Status: Back in business. Please read second authors note added to the 'Info" section of this story.

Head on Collision

Weightless

Jack’s POV

Alex had stayed at my house a few nights here and there. Or i would stay at his. We were inseparable and in love. Ever since that fateful night he surprised me with that awesome post valentine’s day Italian dinner., we were never apart. And when i say never i mean never; well, except when we have separate classes but other then that. Or when we shower or use the restroom or. Jesus. You get the point. We’re together about 99.9% of the time. In classes, lunch, break, weekends, weeknights. All the time. Every time Rian would ask me what i was doing, id just wink at him and he’d roll his eyes. We’re were a package deal these deals; if someone needed me, they knew that Alex wouldn’t be far behind and vice versa.

Every since that night, it was hard not to have him close to me at all times. We. We had sex. A lot. A hell of a lot. Almost every night. Sometimes it was quick hand jobs at school behind the library, or staying back after gym for a blow job in the shower. We had even returned to that storage space under the stage in the auditorium more than once just because we couldn’t wait. If someone asked me how my sex life was i’d say it was magnificently spectacular. If someone asked Zack or Rian, they'd say we were at it like rabbits. Its true. I’m not denying it. The sex is fucking terrific. We take terms bottoming now; now that ive had my turn. Its like a completely different thing, having me inside of him. Its mind blowing. But i still get off so quick with then image of him writhing beneath me.

Which brings me to today. Its a Wednesday if you want to know. Wednesday night and im bored. Because, unlike every other day in the past fortnight, Alex didn’t come home with me after school. He decided to go home tonight. Which is cool you know because, well. Just because. But he had been sort of quiet today, which was unusual. Especially for Alex; especially lately. On the other hand it had been two days since the last time we, did it. And im a man with needs.

I snagged the cordless home phone from the rocker in the hall way and wandered down to my bedroom; throwing myself down on my bed rather unceremoniously. I punched Alex’s cell number into the phone and waited.

RING RING

i yawned.

RING RING

hey.

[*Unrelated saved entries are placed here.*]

(* ===== verification/RepoDemo.v ===== *)
(** * Repositories at work

    The theorems about repositories, credentials and policies at concrete configurations,
    with the sample of the [url] crate. *)

From Stdlib Require Import Ascii String Lia.
From stdpp Require Import base numbers list strings gmap sets.
From S2P Require Import Prelude Str PathUtils Addr Url Redact RedactFacts Proxy Guard Screen Security Repository Routing Policy.

Import Sample.

#[local] Existing Instance crate.

Definition unset : str -> option str := fun _ => None.

(** ** The security policy *)

Definition user_table : SecurityConfigToml :=
  {| toml_env_substitution := Some [$"CI"]; toml_transitive_repositories := None;
     toml_repository_allowlist := Some [$"https://nexus.corp/m2/"] |}.
(** A project that asks for more: another variable, every repository and another host. *)
Definition project_table : SecurityConfigToml :=
  {| toml_env_substitution := Some [$"CI"; $"TOKEN"]; toml_transitive_repositories := Some true;
     toml_repository_allowlist := Some [$"https://nexus.corp/m2/releases/"; $"https://cdn.example/"] |}.
Definition merged_table : SecurityConfig :=
  {| allow_env_substitution := [$"CI"]; allow_transitive_repositories := false;
     transitive_repository_allowlist := [$"https://nexus.corp/m2/releases/"] |}.
Definition asked_for : list str := [$"allow_env_substitution"; $"allow_transitive_repositories"; $"transitive_repository_allowlist"].

Lemma project_only_narrows_witness :
  merge_security [] (Some project_table) (Some user_table) = Ok (merged_table, asked_for) /\
  allows_transitive_repo_url merged_table $"https://nexus.corp/m2/releases/a" = true /\
  allows_transitive_repo_url (user_security (Some user_table)) $"https://nexus.corp/m2/releases/a" = true /\
  allows_transitive_repo_url (user_security (Some user_table)) $"https://nexus.corp/m2evil/" = false.
Proof.
  assert (merge_security [] (Some project_table) (Some user_table) = Ok (merged_table, asked_for)) as E by (vm_compute; reflexivity).
  assert (allows_transitive_repo_url merged_table $"https://nexus.corp/m2/releases/a" = true) as Ha by (vm_compute; reflexivity).
  split; [exact E|]. split; [exact Ha|]. split; [|vm_compute; reflexivity].
  exact (proj2 (project_only_narrows [] (Some project_table) (Some user_table) merged_table asked_for E) _ Ha).
Defined.

(** ** Credentials *)

(** The user names a Nexus, with a token for its origin and one for the id [corp]. *)
Definition nexus_token : AuthConfig := {| auth_id := None; auth_username := None; auth_password := None; auth_token := Some $"t0" |}.
Definition corp_token : AuthConfig := {| auth_id := Some $"corp"; auth_username := None; auth_password := None; auth_token := Some $"t1" |}.
Definition demo_repos : Config := {|
  repositories := [];
  mirrors := [{| mirror_id := None; mirror_url := $"https://cdn.example/m2"; mirror_of := [$"mirrored"]; mirror_of_layouts := None; blocked := false |}];
  user_endpoint_urls := [$"https://nexus.corp/m2/"];
  auth_layers := {| project_auth := []; user_auth := [corp_token; nexus_token]; settings_auth := [] |};
  security := user_security (Some user_table);
  secret_named_inputs := [($"MY_TOKEN", $"s3cret")] |}.

Definition nexus_repository : Repository := new_repository None $"https://nexus.corp/m2" true false.
Definition nexus_jar : @Url crate := {| https := true; at_host := Nexus; at_port := P443; user := []; pass := None;
  at_path := $"/m2/a/1/a-1.jar"; at_query := None; at_fragment := None |}.
Definition default_auth : Auth :=
  {| auth_scheme := BearerScheme $"t0"; sent := {| sent_id := None; sent_file := User; unset_variables := [] |} |}.

Lemma path_stays_below_witness :
  url_for_path nexus_repository $"a/1/a-1.jar" = Ok nexus_jar /\
  exists base, base_url nexus_repository = Some base /\ scheme nexus_jar = scheme base.
Proof.
  assert (url_for_path nexus_repository $"a/1/a-1.jar" = Ok nexus_jar) as E by (vm_compute; reflexivity).
  split; [exact E|]. destruct (path_stays_below nexus_repository $"a/1/a-1.jar" nexus_jar E) as (base & Eb & _ & Es & _).
  exists base. split; [exact Eb|exact Es].
Defined.

(** The default token goes to the Nexus the user named, and to no mirror elsewhere. *)
Example routed_auth :
  route_auth unset [] (store_with demo_repos no_names) (route (router_from_config demo_repos) nexus_repository) None
    = Ok (Some default_auth, Some (Some default_auth, 0%N)) /\
  route_auth unset [] (store_with demo_repos no_names)
    (route (router_from_config demo_repos) (new_repository (Some $"mirrored") $"https://nexus.corp/m2" true false)) None
    = Ok (None, Some (None, 0%N)).
Proof. vm_compute. done. Qed.

Lemma credential_destination_witness :
  exists url, url ∈ user_endpoint_urls demo_repos /\ http_origin_text url = Some (ascii_serialization (origin nexus_jar)).
Proof.
  assert (route_auth unset [] (store_with demo_repos no_names) (route (router_from_config demo_repos) nexus_repository) None
    = Ok (Some default_auth, Some (Some default_auth, 0%N))) as E by (vm_compute; reflexivity).
  assert (url_for_path (endpoint (route (router_from_config demo_repos) nexus_repository)) $"a/1/a-1.jar" = Ok nexus_jar) as Eu by (vm_compute; reflexivity).
  destruct (credential_destination unset [] demo_repos no_names nexus_repository $"a/1/a-1.jar" nexus_jar default_auth _ E Eu
              ltac:(vm_compute; reflexivity)) as [[_ [Hu _]] _].
  exact Hu.
Defined.

Lemma cache_scope_key_tells_witness :
  cache_scope_key $"https://nexus.corp/m2/" nexus_repository <> cache_scope_key $"https://cdn.example/" nexus_repository.
Proof.
  intros E.
  destruct (cache_scope_key_tells $"https://nexus.corp/m2/" $"https://cdn.example/" nexus_repository nexus_repository
    ltac:(apply (bool_decide_unpack _); vm_compute; exact I) ltac:(apply (bool_decide_unpack _); vm_compute; exact I)
    ltac:(apply (bool_decide_unpack _); vm_compute; exact I) ltac:(apply (bool_decide_unpack _); vm_compute; exact I) E) as [Ho _].
  vm_compute in Ho. discriminate Ho.
Defined.

(** ** Admission *)

Definition powers : Powers := {| client_set := from_guard no_guard no_proxies; names := Some no_names |}.
Definition evil : Repository := new_repository None $"https://cdn.example/m2" true false.

(** A dependency's POM declares the Nexus, a host the policy does not allow and a URL with a
    secret in its path; only the first is admitted. *)
Definition declared : list Repository :=
  [nexus_repository; evil; new_repository None $"https://nexus.corp/m2/s3cret" true false].

Example admitted_sample :
  let adm := (admit_repositories demo_repos powers declared ByTransitive).1 in
  map repo_url (admitted adm) = [$"https://nexus.corp/m2/"] /\ map repo_url (dropped adm) = [$"https://cdn.example/m2/"] /\
  map repo_url (secret_urls adm) = [$"https://nexus.corp/m2/s3cret/"].
Proof. vm_compute. done. Qed.

Lemma fetched_pom_powers_witness :
  names (admit_repositories demo_repos powers declared ByTransitive).2 = names powers /\
  root_clients (client_set (admit_repositories demo_repos powers declared ByTransitive).2) = ∅.
Proof.
  assert (ByTransitive <> ByLocalPom) as Hn by discriminate.
  pose proof (fetched_pom_powers demo_repos powers declared ByTransitive Hn) as Hp.
  destruct (admit_repositories demo_repos powers declared ByTransitive) as [adm p']. destruct Hp as (_ & Hnames & Hroot & _).
  split; [exact Hnames|exact Hroot].
Defined.

(** ** Redaction *)

Lemma redact_url_hides_witness :
  redact_url [] $"https://me:pw@nexus.corp/m2/?k=v" = $"https://nexus.corp/m2/?***" /\
  redact_url [] $"https://nexus.corp/m2/" = $"https://nexus.corp/m2/".
Proof.
  split; [vm_compute; reflexivity|].
  assert (exists u, parse_url $"https://nexus.corp/m2/" = Some u /\ as_str u = $"https://nexus.corp/m2/") as (u & Eu & Et)
    by (eexists; split; [vm_compute; reflexivity|vm_compute; reflexivity]).
  rewrite <-Et at 2.
  apply (proj2 (redact_url_hides [] $"https://nexus.corp/m2/" ltac:(intros; reflexivity)) u Eu); [reflexivity|vm_compute; reflexivity].
Defined.

(** The value of a token between other segments, with a reference in it. *)
Lemma holds_value_spec_witness :
  holds $"/m2/s3cret/releases/" true (literal_parts $"s3${x}t") /\ ~ holds $"/m2/as3cret/" true (literal_parts $"s3cret").
Proof.
  split.
  - apply (holds_value_spec $"/m2/s3cret/releases/" $"s3${x}t" true ltac:(vm_compute; reflexivity) ltac:(vm_compute; reflexivity)).
    vm_compute. reflexivity.
  - intros Hh. apply (holds_value_spec $"/m2/as3cret/" $"s3cret" true ltac:(vm_compute; reflexivity) ltac:(vm_compute; reflexivity)) in Hh.
    vm_compute in Hh. discriminate Hh.
Defined.
(* ===== verification/Pom.v ===== *)
(** * Project models ([rv-maven-model/src/pom.rs], [profile.rs], [repository.rs],
      [provenance.rs], and the data of [activation.rs])

    The parsed [pom.xml] as the model builder reads it, with the origin its loader
    recorded.  Texts are those of the XML, trimmed; reading it is not modelled. *)

From Stdlib Require Import Ascii String Lia.
From stdpp Require Import base list strings gmap.
From S2P Require Import Prelude Str Component Dependency Environment Interpolate.

#[local] Set Warnings "-clear-no-such-hyp".

(** ** Parts of a model *)

Record License := { license_name : option str; license_url : option str }.

#[export] Instance license_eq_dec : EqDecision License.
Proof. solve_decision. Defined.

Module Parent.
Record t := { group_id : str; artifact_id : str; version : str; relative_path : option str }.

(** The parent with another version, which a source that resolves ranges selects. *)
Definition at_version (p : t) (v : str) : t :=
  {| group_id := group_id p; artifact_id := artifact_id p; version := v; relative_path := relative_path p |}.
End Parent.

Module Relocated.
Record t := { group_id : option str; artifact_id : option str; version : option str; message : option str }.
End Relocated.

(** Where the loader read a POM from. *)
Module Provenance.
Inductive t :=
  | RootProject (path : str)
  | ReactorModule (path : str)
  | LocalParent (path : str)
  | RemoteParentOfRoot
  | Dependency
  | BomImport.

Definition is_local (p : t) : bool :=
  match p with RootProject _ | ReactorModule _ | LocalParent _ => true | _ => false end.
End Provenance.

(** A [<repository>]: the policies as written, and what reading them gave. *)
Module PomRepo.
Record t := {
  root_declared : bool;
  id : option str;
  url : str;
  releases_enabled : bool;
  snapshots_enabled : bool;
  releases_enabled_text : option str;
  snapshots_enabled_text : option str;
  releases_update_policy : option str;
  snapshots_update_policy : option str;
  releases_checksum_policy : option str;
  snapshots_checksum_policy : option str;
}.

Definition maven_enabled (text : option str) : bool :=
  is_none_or (fun text => eq_ignore_ascii_case (trim text) $"true") text.

(** [interpolate_policies] with the identity: each text that is there is read again. *)
Definition read_policies_as_written (r : t) : t := {|
  root_declared := root_declared r; id := id r; url := url r;
  releases_enabled := match releases_enabled_text r with Some s => maven_enabled (Some s) | None => releases_enabled r end;
  snapshots_enabled := match snapshots_enabled_text r with Some s => maven_enabled (Some s) | None => snapshots_enabled r end;
  releases_enabled_text := releases_enabled_text r; snapshots_enabled_text := snapshots_enabled_text r;
  releases_update_policy := releases_update_policy r; snapshots_update_policy := snapshots_update_policy r;
  releases_checksum_policy := releases_checksum_policy r; snapshots_checksum_policy := snapshots_checksum_policy r |}.

Definition with_root (b : bool) (r : t) : t := {|
  root_declared := b; id := id r; url := url r; releases_enabled := releases_enabled r;
  snapshots_enabled := snapshots_enabled r; releases_enabled_text := releases_enabled_text r;
  snapshots_enabled_text := snapshots_enabled_text r; releases_update_policy := releases_update_policy r;
  snapshots_update_policy := snapshots_update_policy r; releases_checksum_policy := releases_checksum_policy r;
  snapshots_checksum_policy := snapshots_checksum_policy r |}.
End PomRepo.

(** ** [<build>] *)

Definition no_build : Build.t := {|
  Build.directory := None; Build.final_name := None; Build.default_goal := None; Build.output_directory := None;
  Build.test_output_directory := None; Build.source_directory := None; Build.test_source_directory := None;
  Build.script_source_directory := None |}.

Definition unless_set {A} (own inherited : option A) : option A := match own with None => inherited | Some _ => own end.

Definition build_inherit (own parent : Build.t) : Build.t := {|
  Build.directory := unless_set (Build.directory own) (Build.directory parent);
  Build.final_name := unless_set (Build.final_name own) (Build.final_name parent);
  Build.default_goal := unless_set (Build.default_goal own) (Build.default_goal parent);
  Build.output_directory := unless_set (Build.output_directory own) (Build.output_directory parent);
  Build.test_output_directory := unless_set (Build.test_output_directory own) (Build.test_output_directory parent);
  Build.source_directory := unless_set (Build.source_directory own) (Build.source_directory parent);
  Build.test_source_directory := unless_set (Build.test_source_directory own) (Build.test_source_directory parent);
  Build.script_source_directory := unless_set (Build.script_source_directory own) (Build.script_source_directory parent) |}.

(** A profile's [<build>] sets three of the fields. *)
Definition build_inject (own profile : Build.t) : Build.t := {|
  Build.directory := unless_set (Build.directory profile) (Build.directory own);
  Build.final_name := unless_set (Build.final_name profile) (Build.final_name own);
  Build.default_goal := unless_set (Build.default_goal profile) (Build.default_goal own);
  Build.output_directory := Build.output_directory own;
  Build.test_output_directory := Build.test_output_directory own;
  Build.source_directory := Build.source_directory own;
  Build.test_source_directory := Build.test_source_directory own;
  Build.script_source_directory := Build.script_source_directory own |}.

(** ** Activations and profiles *)

Record ActivationProperty := { property_name : option str; property_value : option str }.
Record ActivationOs := { os_name_test : option str; os_family_test : option str; os_arch_test : option str; os_version_test : option str }.
Record ActivationFile := { file_exists : option str; file_missing : option str }.

(** The host values interpolation read, per condition. *)
Record ConditionReads := {
  reads_os : list HostInput; reads_file : list HostInput; reads_jdk : list HostInput; reads_property : list HostInput;
  java_os : bool; java_file : bool; java_jdk : bool; java_property : bool }.

Record Activation := {
  active_by_default : bool;
  on_property : option ActivationProperty;
  on_os : option ActivationOs;
  on_jdk : option str;
  on_file : option ActivationFile;
  jdk_from_input : bool;
  property_from_input : bool;
  property_name_from_input : bool;
  path_from_host : bool;
  interpolation_reads : ConditionReads;
}.

Module Profile.
Record t := {
  id : str;
  activation : option Activation;
  dependencies : list Dependency;
  dependency_management : option (list Dependency);
  repositories : list PomRepo.t;
  modules : list str;
  properties : PropertyMap;
  build : Build.t;
}.
End Profile.

(** ** Models *)

Module Pom.
Record t := {
  model_version : option str;
  group_id : option str;
  artifact_id : option str;
  version : option str;
  packaging : option str;
  parent : option Parent.t;
  licenses : list License;
  prerequisites : option (option str);
  dependencies : list Dependency;
  dependency_management : option (list Dependency);
  distribution_management : option (option Relocated.t);
  build : Build.t;
  properties : PropertyMap;
  profiles : list Profile.t;
  repositories : list PomRepo.t;
  modules : list str;
  own_properties : option PropertyMap;
  user_properties : PropertyMap;
  shadowed_properties : PropertyMap;
  active_profiles : list str;
  selected_profiles : list (list str);
  provenance : option Provenance.t;
  unread_parent : option bool;
}.

(** [Pom::default]. *)
Definition empty : t := {|
  model_version := None; group_id := None; artifact_id := None; version := None; packaging := None; parent := None;
  licenses := []; prerequisites := None; dependencies := []; dependency_management := None;
  distribution_management := None; build := no_build; properties := new_map; profiles := []; repositories := [];
  modules := []; own_properties := None; user_properties := new_map; shadowed_properties := new_map;
  active_profiles := []; selected_profiles := []; provenance := None; unread_parent := None |}.

Definition declared_properties (p : t) : PropertyMap := default (properties p) (own_properties p).

(** [overlay_user_properties], one property at a time. *)
Definition overlay_property (p : t) (entry : str * str) : t :=
  let '(key, value) := entry in {|
  model_version := model_version p; group_id := group_id p; artifact_id := artifact_id p; version := version p;
  packaging := packaging p; parent := parent p; licenses := licenses p; prerequisites := prerequisites p;
  dependencies := dependencies p; dependency_management := dependency_management p;
  distribution_management := distribution_management p; build := build p;
  properties := insert_external key value (properties p); profiles := profiles p; repositories := repositories p;
  modules := modules p; own_properties := own_properties p;
  user_properties := insert key value (user_properties p);
  shadowed_properties := match get (declared_properties p) key with
                         | Some own => insert key own (shadowed_properties p)
                         | None => shadowed_properties p
                         end;
  active_profiles := active_profiles p; selected_profiles := selected_profiles p; provenance := provenance p;
  unread_parent := unread_parent p |}.

Definition with_own (p : t) : t := {|
  model_version := model_version p; group_id := group_id p; artifact_id := artifact_id p; version := version p;
  packaging := packaging p; parent := parent p; licenses := licenses p; prerequisites := prerequisites p;
  dependencies := dependencies p; dependency_management := dependency_management p;
  distribution_management := distribution_management p; build := build p;
  properties := properties p; profiles := profiles p; repositories := repositories p;
  modules := modules p;
  own_properties := match own_properties p with Some own => Some own | None => Some (clone_map (properties p)) end;
  user_properties := user_properties p;
  shadowed_properties := shadowed_properties p; active_profiles := active_profiles p;
  selected_profiles := selected_profiles p; provenance := provenance p; unread_parent := unread_parent p |}.

Definition overlay_user_properties (entries : list (str * str)) (p : t) : t := foldl overlay_property (with_own p) entries.

(** A model with other dependencies, and with coordinates of its own. *)
Definition with_dependencies (d : list Dependency) (p : t) : t := {|
  model_version := model_version p; group_id := group_id p; artifact_id := artifact_id p; version := version p;
  packaging := packaging p; parent := parent p; licenses := licenses p; prerequisites := prerequisites p;
  dependencies := d; dependency_management := dependency_management p;
  distribution_management := distribution_management p; build := build p;
  properties := properties p; profiles := profiles p; repositories := repositories p;
  modules := modules p; own_properties := own_properties p; user_properties := user_properties p;
  shadowed_properties := shadowed_properties p; active_profiles := active_profiles p;
  selected_profiles := selected_profiles p; provenance := provenance p; unread_parent := unread_parent p |}.

Definition with_coordinates (g v : option str) (p : t) : t := {|
  model_version := model_version p; group_id := g; artifact_id := artifact_id p; version := v;
  packaging := packaging p; parent := parent p; licenses := licenses p; prerequisites := prerequisites p;
  dependencies := dependencies p; dependency_management := dependency_management p;
  distribution_management := distribution_management p; build := build p;
  properties := properties p; profiles := profiles p; repositories := repositories p;
  modules := modules p; own_properties := own_properties p; user_properties := user_properties p;
  shadowed_properties := shadowed_properties p; active_profiles := active_profiles p;
  selected_profiles := selected_profiles p; provenance := provenance p; unread_parent := unread_parent p |}.

(** A model with other repositories and properties, at the end of its inheritance. *)
Definition finish (r : list PomRepo.t) (m : PropertyMap) (unread : option bool) (p : t) : t := {|
  model_version := model_version p; group_id := group_id p; artifact_id := artifact_id p; version := version p;
  packaging := packaging p; parent := parent p; licenses := licenses p; prerequisites := prerequisites p;
  dependencies := dependencies p; dependency_management := dependency_management p;
  distribution_management := distribution_management p; build := build p;
  properties := m; profiles := profiles p; repositories := r;
  modules := modules p; own_properties := own_properties p; user_properties := user_properties p;
  shadowed_properties := shadowed_properties p; active_profiles := active_profiles p;
  selected_profiles := selected_profiles p; provenance := provenance p; unread_parent := unread |}.

Definition mark_profile (pr : Profile.t) : Profile.t := {|
  Profile.id := Profile.id pr; Profile.activation := Profile.activation pr; Profile.dependencies := Profile.dependencies pr;
  Profile.dependency_management := Profile.dependency_management pr;
  Profile.repositories := map (PomRepo.with_root true) (Profile.repositories pr);
  Profile.modules := Profile.modules pr; Profile.properties := Profile.properties pr; Profile.build := Profile.build pr |}.

Definition mark_root_repositories (p : t) : t := {|
  model_version := model_version p; group_id := group_id p; artifact_id := artifact_id p; version := version p;
  packaging := packaging p; parent := parent p; licenses := licenses p; prerequisites := prerequisites p;
  dependencies := dependencies p; dependency_management := dependency_management p;
  distribution_management := distribution_management p; build := build p;
  properties := properties p; profiles := map mark_profile (profiles p);
  repositories := map (PomRepo.with_root true) (repositories p);
  modules := modules p; own_properties := own_properties p; user_properties := user_properties p;
  shadowed_properties := shadowed_properties p; active_profiles := active_profiles p;
  selected_profiles := selected_profiles p; provenance := provenance p; unread_parent := unread_parent p |}.
End Pom.

(** ** The errors of building a model

    A refusal is kept as the data its message is formatted from; the label of a POM is
    the characters it is shown as. *)

(** A condition that Maven reports as a model error. *)
Inductive ActivationError :=
  | PropertyNameRequired
  | Regex (error : str)
  | RegexTooLong (length : nat)
  | UnsupportedRegex (construct why : str).

Inductive Invalid :=
  | ParentChainLimit
  | ParentCycle
  | EmptyChain
  | NewerModel (version : str)
  | OlderModel (version : str)
  | OtherModel (version : str)
  | DuplicateProfile (id : str)
  | MissingRepositoryField (profile : option str) (id : option str) (location : option Parent.t)
  | VersionNotConstant (range : str)
  | Expansion (message : str)
  | BadActivation (id : str) (error : ActivationError)
  | CycleIn (label : list N) (names : list str).

Record CoordMismatch := {
  expected_group : str; expected_artifact : str; expected_version : str;
  actual_group : str; actual_artifact : str; actual_version : str }.

Inductive ModelError :=
  | InvalidPom (why : Invalid)
  | CycleOf (names : list str)
  | ParentExpression (parent : str)
  | FetchedParentExpression (pom : list N) (parent : str)
  | ParentNotFound (group artifact version : str)
  | ParentCoordMismatch (m : CoordMismatch).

You’ve reached Alex. Sorry i missed your call. Just tell me who you are and i’ll call you back. Cheers

I frowned as his adorable, regrettably not as English accent answered the call for me. I switched hands and dialed again; sitting up now. Alex never didn’t answer his phone.

hey. You’ve reached Alex. Sorry i missed your call. Just tell me who you are and i’ll call you back. Cheers

I frowned again; choosing to dial his house phone number now. I swung my legs over the side of the bed and waited as the phone rang.

“Good afternoon, Gaskarth residence,” Isobel's voice rang through the phone and i smiled.

“Hey, Isobel. It’s Jack,” i replied.

“Oh,” her voice sounded off; distant. “Hello Jack.”

“Is Alex around?” i asked hopefully.

“Well, yes but i don’t think he’s up for talking to anyone right now,” she answered and i was just about to argue when she spoke again. “Not even you Jack.”

“Oh.”

“It was nice speaking with you,” she told me before hanging up.

I stared at the phone for a second confused. What the fuck was that? Isobel’s never spoken to me like that. Not even when, not even that day when i was screaming up at Alex after the Jasey issue. I frowned. Without even thinking twice, i got up off my bed and pulled on my chucks; slipping a hoodie on as well. On the way down the hall i slipped the phone back into the cradle and made my way outside.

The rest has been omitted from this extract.